## [Work to be completed]
Reprint the entries without altering anything.

### Data listing

(** Each byte returned is the byte mapped at its address. *)
Lemma mapped_prefix_lookup (segs : list Segment) (n : nat) (a : Z) (i : nat) (b : Byte.byte) :
  mapped_prefix segs a n !! i = Some b -> byte_at segs (a + Z.of_nat i) = Some b.
Proof.
  revert a i. induction n as [|n IH]; intros a i; simpl; [done|].
  destruct (byte_at segs a) as [b0|] eqn:E; [|done].
  destruct i as [|i]; simpl.
  - intros [= <-]. by rewrite Z.add_0_r.
  - intros H. apply IH in H. rewrite <- H. f_equal. lia.
Qed.

(** A result shorter than requested stops at an unmapped address. *)
Lemma mapped_prefix_stops (segs : list Segment) (n : nat) (a : Z) :
  (length (mapped_prefix segs a n) < n)%nat ->
  byte_at segs (a + Z.of_nat (length (mapped_prefix segs a n))) = None.
Proof.
  revert a. induction n as [|n IH]; intros a; simpl; [lia|].
  destruct (byte_at segs a) as [b0|] eqn:E; simpl.
  - intros H. rewrite <- (IH (a + 1)) by lia. f_equal. lia.
  - intros _. by rewrite Z.add_0_r.
Qed.

Lemma mapped_prefix_one (segs : list Segment) (a : Z) :
  mapped_prefix segs a 1 = match byte_at segs a with Some b => [b] | None => [] end.
Proof. simpl. by destruct (byte_at segs a). Qed.

Lemma read_one_mapped (v : CoreView) (a : Z) (b : Byte.byte) :
  0 ≤ a -> byte_at (segments v) a = Some b -> read_one v a = Return [b].
Proof.
  intros Ha Hb. unfold read_one, read.
  replace (a <? 0) with false by lia. simpl.
  unfold BNReadViewBuffer. change (Z.to_nat 1) with 1%nat.
  rewrite mapped_prefix_one, Hb. done.
Qed.

Lemma read_one_unmapped (v : CoreView) (a : Z) :
  0 ≤ a -> byte_at (segments v) a = None ->
  read_one v a = Raise (mk_exn IndexError "index not readable").
Proof.
  intros Ha Hb. unfold read_one, read.
  replace (a <? 0) with false by lia. simpl.
  unfold BNReadViewBuffer. change (Z.to_nat 1) with 1%nat.
  rewrite mapped_prefix_one, Hb. done.
Qed.

Lemma clamp_bound_range (length dflt : Z) (b : option Z) :
  0 ≤ length -> 0 ≤ dflt ≤ length -> 0 ≤ clamp_bound length dflt b ≤ length.
Proof.
  intros Hl Hd. unfold clamp_bound. destruct b as [x|]; [|done].
  repeat case_match; lia.
Qed.

Lemma end_nonneg (v : CoreView) : 0 ≤ end_ v.
Proof. unfold end_. lia. Qed.

Lemma start_nonneg (v : CoreView) : 0 ≤ start v.
Proof. unfold start. lia. Qed.

Lemma len_nonneg (v : CoreView) (n : Z) : len v = Return n -> 0 ≤ n.
Proof. unfold len, __len__. case_match; [|done]. intros [= <-]. lia. Qed.

End ViewFacts.

(** C3.  With non-negative arguments [read] makes one native read and
    returns its result: at most [length] bytes, each the byte mapped at
    its address, stopping early only at an unmapped address; it does not
    raise.  With a negative argument it raises [ValueError] and makes no
    native call. *)
Theorem read_contract (v : View.CoreView) (addr length : Z) :
  (0 ≤ addr -> 0 ≤ length ->
   ∃ bs : View.bytes,
     View.read v addr length = (Py.Return bs, [View.CallReadViewBuffer addr length])
     ∧ Z.of_nat (List.length bs) ≤ length
     ∧ (∀ (i : nat) (b : Byte.byte),
          bs !! i = Some b -> View.byte_at (View.segments v) (addr + Z.of_nat i) = Some b)
     ∧ (Z.of_nat (List.length bs) < length ->
        View.byte_at (View.segments v) (addr + Z.of_nat (List.length bs)) = None))
  ∧ (addr < 0 ∨ length < 0 ->
     ∃ msg, View.read v addr length = (Py.Raise (Py.mk_exn Py.ValueError msg), [])).
Proof.
  split.
  - intros Ha Hl. exists (View.BNReadViewBuffer v addr length).
    unfold View.read. replace (addr <? 0) with false by lia.
    replace (length <? 0) with false by lia. simpl.
    unfold View.BNReadViewBuffer. repeat split.
    + pose proof (mapped_prefix_length (View.segments v) (Z.to_nat length) addr). lia.
    + intros i b. apply mapped_prefix_lookup.
    + intros H. apply mapped_prefix_stops. lia.
  - intros H. eexists. unfold View.read.
    destruct H as [H|H].
    + replace (addr <? 0) with true by lia. done.
    + replace (length <? 0) with true by lia. by rewrite orb_true_r.
Qed.

Lemma read_contract_witness :
  (∃ bs : View.bytes,
     View.read View.two_segments 0x1010 16
       = (Py.Return bs, [View.CallReadViewBuffer 0x1010 16])
     ∧ Z.of_nat (List.length bs) ≤ 16
     ∧ (∀ (i : nat) (b : Byte.byte),
          bs !! i = Some b ->
          View.byte_at (View.segments View.two_segments) (0x1010 + Z.of_nat i) = Some b)
     ∧ (Z.of_nat (List.length bs) < 16 ->
        View.byte_at (View.segments View.two_segments)
          (0x1010 + Z.of_nat (List.length bs)) = None))
  ∧ (∃ msg, View.read View.two_segments (-1) 16
            = (Py.Raise (Py.mk_exn Py.ValueError msg), [])).
Proof.
  split.
  - apply (proj1 (read_contract View.two_segments 0x1010 16)); lia.
  - apply (proj2 (read_contract View.two_segments (-1) 16)). left. lia.
Defined.

(** The gap scenario: reading in the gap gives the empty result. *)
Example read_in_gap :
  View.read View.two_segments 0x1010 16
  = (Py.Return [], [View.CallReadViewBuffer 0x1010 16]).
Proof. reflexivity. Qed.

Example read_across_gap :
  (View.read View.two_segments 0x100e 16).1 = Py.Return [Byte.x41; Byte.x41].
Proof. reflexivity. Qed.

Section GetItemFacts.
Import Py View.

(** [slice.indices] as arithmetic: a negative bound counts from the
    length and stops at 0, another bound stops at the length. *)
Lemma clamp_bound_arith (length dflt : Z) (x : option Z) :
  0 ≤ length ->
  clamp_bound length dflt x
  = match x with
    | None => dflt
    | Some x => if x <? 0 then Z.max 0 (x + length) else Z.min x length
    end.
Proof.
  intros Hl. unfold clamp_bound. destruct x as [x|]; [|done].
  repeat case_match; lia.
Qed.

Lemma len_value (v : CoreView) :
  __len__ v ≤ 2 ^ 63 - 1 -> len v = Return (__len__ v).
Proof.
  intros H. unfold len. change maxsize with (2 ^ 63 - 1).
  by replace (__len__ v <=? 2 ^ 63 - 1) with true by lia.
Qed.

######

## [Response to this task]
(** Each byte returned is the byte mapped at its address. *)
Lemma mapped_prefix_lookup (segs : list Segment) (n : nat) (a : Z) (i : nat) (b : Byte.byte) :
  mapped_prefix segs a n !! i = Some b -> byte_at segs (a + Z.of_nat i) = Some b.
Proof.
  revert a i. induction n as [|n IH]; intros a i; simpl; [done|].
  destruct (byte_at segs a) as [b0|] eqn:E; [|done].
  destruct i as [|i]; simpl.
  - intros [= <-]. by rewrite Z.add_0_r.
  - intros H. apply IH in H. rewrite <- H. f_equal. lia.
Qed.

(** A result shorter than requested stops at an unmapped address. *)
Lemma mapped_prefix_stops (segs : list Segment) (n : nat) (a : Z) :
  (length (mapped_prefix segs a n) < n)%nat ->
  byte_at segs (a + Z.of_nat (length (mapped_prefix segs a n))) = None.
Proof.
  revert a. induction n as [|n IH]; intros a; simpl; [lia|].
  destruct (byte_at segs a) as [b0|] eqn:E; simpl.
  - intros H. rewrite <- (IH (a + 1)) by lia. f_equal. lia.
  - intros _. by rewrite Z.add_0_r.
Qed.

Lemma mapped_prefix_one (segs : list Segment) (a : Z) :
  mapped_prefix segs a 1 = match byte_at segs a with Some b => [b] | None => [] end.
Proof. simpl. by destruct (byte_at segs a). Qed.

Lemma read_one_mapped (v : CoreView) (a : Z) (b : Byte.byte) :
  0 ≤ a -> byte_at (segments v) a = Some b -> read_one v a = Return [b].
Proof.
  intros Ha Hb. unfold read_one, read.
  replace (a <? 0) with false by lia. simpl.
  unfold BNReadViewBuffer. change (Z.to_nat 1) with 1%nat.
  rewrite mapped_prefix_one, Hb. done.
Qed.

Lemma read_one_unmapped (v : CoreView) (a : Z) :
  0 ≤ a -> byte_at (segments v) a = None ->
  read_one v a = Raise (mk_exn IndexError "index not readable").
Proof.
  intros Ha Hb. unfold read_one, read.
  replace (a <? 0) with false by lia. simpl.
  unfold BNReadViewBuffer. change (Z.to_nat 1) with 1%nat.
  rewrite mapped_prefix_one, Hb. done.
Qed.

Lemma clamp_bound_range (length dflt : Z) (b : option Z) :
  0 ≤ length -> 0 ≤ dflt ≤ length -> 0 ≤ clamp_bound length dflt b ≤ length.
Proof.
  intros Hl Hd. unfold clamp_bound. destruct b as [x|]; [|done].
  repeat case_match; lia.
Qed.

Lemma end_nonneg (v : CoreView) : 0 ≤ end_ v.
Proof. unfold end_. lia. Qed.

Lemma start_nonneg (v : CoreView) : 0 ≤ start v.
Proof. unfold start. lia. Qed.

Lemma len_nonneg (v : CoreView) (n : Z) : len v = Return n -> 0 ≤ n.
Proof. unfold len, __len__. case_match; [|done]. intros [= <-]. lia. Qed.

End ViewFacts.

(** C3.  With non-negative arguments [read] makes one native read and
    returns its result: at most [length] bytes, each the byte mapped at
    its address, stopping early only at an unmapped address; it does not
    raise.  With a negative argument it raises [ValueError] and makes no
    native call. *)
Theorem read_contract (v : View.CoreView) (addr length : Z) :
  (0 ≤ addr -> 0 ≤ length ->
   ∃ bs : View.bytes,
     View.read v addr length = (Py.Return bs, [View.CallReadViewBuffer addr length])
     ∧ Z.of_nat (List.length bs) ≤ length
     ∧ (∀ (i : nat) (b : Byte.byte),
          bs !! i = Some b -> View.byte_at (View.segments v) (addr + Z.of_nat i) = Some b)
     ∧ (Z.of_nat (List.length bs) < length ->
        View.byte_at (View.segments v) (addr + Z.of_nat (List.length bs)) = None))
  ∧ (addr < 0 ∨ length < 0 ->
     ∃ msg, View.read v addr length = (Py.Raise (Py.mk_exn Py.ValueError msg), [])).
Proof.
  split.
  - intros Ha Hl. exists (View.BNReadViewBuffer v addr length).
    unfold View.read. replace (addr <? 0) with false by lia.
    replace (length <? 0) with false by lia. simpl.
    unfold View.BNReadViewBuffer. repeat split.
    + pose proof (mapped_prefix_length (View.segments v) (Z.to_nat length) addr). lia.
    + intros i b. apply mapped_prefix_lookup.
    + intros H. apply mapped_prefix_stops. lia.
  - intros H. eexists. unfold View.read.
    destruct H as [H|H].
    + replace (addr <? 0) with true by lia. done.
    + replace (length <? 0) with true by lia. by rewrite orb_true_r.
Qed.

Lemma read_contract_witness :
  (∃ bs : View.bytes,
     View.read View.two_segments 0x1010 16
       = (Py.Return bs, [View.CallReadViewBuffer 0x1010 16])
     ∧ Z.of_nat (List.length bs) ≤ 16
     ∧ (∀ (i : nat) (b : Byte.byte),
          bs !! i = Some b ->
          View.byte_at (View.segments View.two_segments) (0x1010 + Z.of_nat i) = Some b)
     ∧ (Z.of_nat (List.length bs) < 16 ->
        View.byte_at (View.segments View.two_segments)
          (0x1010 + Z.of_nat (List.length bs)) = None))
  ∧ (∃ msg, View.read View.two_segments (-1) 16
            = (Py.Raise (Py.mk_exn Py.ValueError msg), [])).
Proof.
  split.
  - apply (proj1 (read_contract View.two_segments 0x1010 16)); lia.
  - apply (proj2 (read_contract View.two_segments (-1) 16)). left. lia.
Defined.

(** The gap scenario: reading in the gap gives the empty result. *)
Example read_in_gap :
  View.read View.two_segments 0x1010 16
  = (Py.Return [], [View.CallReadViewBuffer 0x1010 16]).
Proof. reflexivity. Qed.

Example read_across_gap :
  (View.read View.two_segments 0x100e 16).1 = Py.Return [Byte.x41; Byte.x41].
Proof. reflexivity. Qed.

Section GetItemFacts.
Import Py View.

(** [slice.indices] as arithmetic: a negative bound counts from the
    length and stops at 0, another bound stops at the length. *)
Lemma clamp_bound_arith (length dflt : Z) (x : option Z) :
  0 ≤ length ->
  clamp_bound length dflt x
  = match x with
    | None => dflt
    | Some x => if x <? 0 then Z.max 0 (x + length) else Z.min x length
    end.
Proof.
  intros Hl. unfold clamp_bound. destruct x as [x|]; [|done].
  repeat case_match; lia.
Qed.

Lemma len_value (v : CoreView) :
  __len__ v ≤ 2 ^ 63 - 1 -> len v = Return (__len__ v).
Proof.
  intros H. unfold len. change maxsize with (2 ^ 63 - 1).
  by replace (__len__ v <=? 2 ^ 63 - 1) with true by lia.
Qed.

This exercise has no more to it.